What is needed is an exact copy of the lines in the listing below, from the one with "induction specs as [|spec specs IH];" up to and including the one with "intros ts' [Hin|Hin];", with no other lines.

• [Material to process]
★ ★ ★ ★ ★

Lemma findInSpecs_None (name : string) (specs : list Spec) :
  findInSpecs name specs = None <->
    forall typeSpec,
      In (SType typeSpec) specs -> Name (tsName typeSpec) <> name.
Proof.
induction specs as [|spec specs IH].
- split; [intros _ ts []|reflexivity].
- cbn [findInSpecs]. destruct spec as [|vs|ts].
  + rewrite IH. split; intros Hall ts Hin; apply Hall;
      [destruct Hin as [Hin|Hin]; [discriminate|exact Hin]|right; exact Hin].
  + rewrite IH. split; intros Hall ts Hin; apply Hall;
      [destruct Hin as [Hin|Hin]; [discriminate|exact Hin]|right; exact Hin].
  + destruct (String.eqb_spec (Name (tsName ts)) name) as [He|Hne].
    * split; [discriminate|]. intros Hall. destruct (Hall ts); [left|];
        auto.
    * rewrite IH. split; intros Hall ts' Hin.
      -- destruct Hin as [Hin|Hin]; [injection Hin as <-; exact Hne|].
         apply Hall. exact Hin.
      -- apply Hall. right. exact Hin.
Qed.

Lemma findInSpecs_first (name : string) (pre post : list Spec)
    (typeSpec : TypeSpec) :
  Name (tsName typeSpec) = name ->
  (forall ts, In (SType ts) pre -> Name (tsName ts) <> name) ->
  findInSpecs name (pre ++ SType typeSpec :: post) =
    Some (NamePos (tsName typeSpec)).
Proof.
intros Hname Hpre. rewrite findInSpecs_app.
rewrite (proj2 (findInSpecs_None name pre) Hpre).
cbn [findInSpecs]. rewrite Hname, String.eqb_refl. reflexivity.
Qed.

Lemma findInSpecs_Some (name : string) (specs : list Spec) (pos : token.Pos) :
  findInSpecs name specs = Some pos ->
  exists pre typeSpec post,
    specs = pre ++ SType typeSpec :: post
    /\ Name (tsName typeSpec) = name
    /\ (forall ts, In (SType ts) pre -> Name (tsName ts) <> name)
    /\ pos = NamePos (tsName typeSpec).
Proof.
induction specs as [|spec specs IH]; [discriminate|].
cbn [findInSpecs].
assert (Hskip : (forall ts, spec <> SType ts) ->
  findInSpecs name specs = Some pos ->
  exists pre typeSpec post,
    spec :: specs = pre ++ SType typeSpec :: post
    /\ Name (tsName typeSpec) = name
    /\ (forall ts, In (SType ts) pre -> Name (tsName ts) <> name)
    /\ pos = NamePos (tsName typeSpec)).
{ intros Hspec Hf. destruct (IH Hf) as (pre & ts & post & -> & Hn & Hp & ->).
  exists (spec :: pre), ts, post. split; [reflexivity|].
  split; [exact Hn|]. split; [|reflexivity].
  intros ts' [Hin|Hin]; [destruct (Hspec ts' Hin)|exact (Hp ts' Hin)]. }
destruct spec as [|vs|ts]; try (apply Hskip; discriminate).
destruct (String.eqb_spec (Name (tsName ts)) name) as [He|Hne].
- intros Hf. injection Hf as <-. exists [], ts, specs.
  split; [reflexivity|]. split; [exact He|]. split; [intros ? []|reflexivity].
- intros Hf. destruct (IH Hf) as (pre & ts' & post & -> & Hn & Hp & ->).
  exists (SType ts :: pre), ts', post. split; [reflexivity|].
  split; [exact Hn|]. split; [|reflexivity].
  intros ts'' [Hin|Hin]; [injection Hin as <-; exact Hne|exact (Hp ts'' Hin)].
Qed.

★ ★ ★ ★ ★

• [Result]
induction specs as [|spec specs IH]; [discriminate|].
cbn [findInSpecs].
assert (Hskip : (forall ts, spec <> SType ts) ->
  findInSpecs name specs = Some pos ->
  exists pre typeSpec post,
    spec :: specs = pre ++ SType typeSpec :: post
    /\ Name (tsName typeSpec) = name
    /\ (forall ts, In (SType ts) pre -> Name (tsName ts) <> name)
    /\ pos = NamePos (tsName typeSpec)).
{ intros Hspec Hf. destruct (IH Hf) as (pre & ts & post & -> & Hn & Hp & ->).
  exists (spec :: pre), ts, post. split; [reflexivity|].
  split; [exact Hn|]. split; [|reflexivity].
  intros ts' [Hin|Hin]; [destruct (Hspec ts' Hin)|exact (Hp ts' Hin)]. }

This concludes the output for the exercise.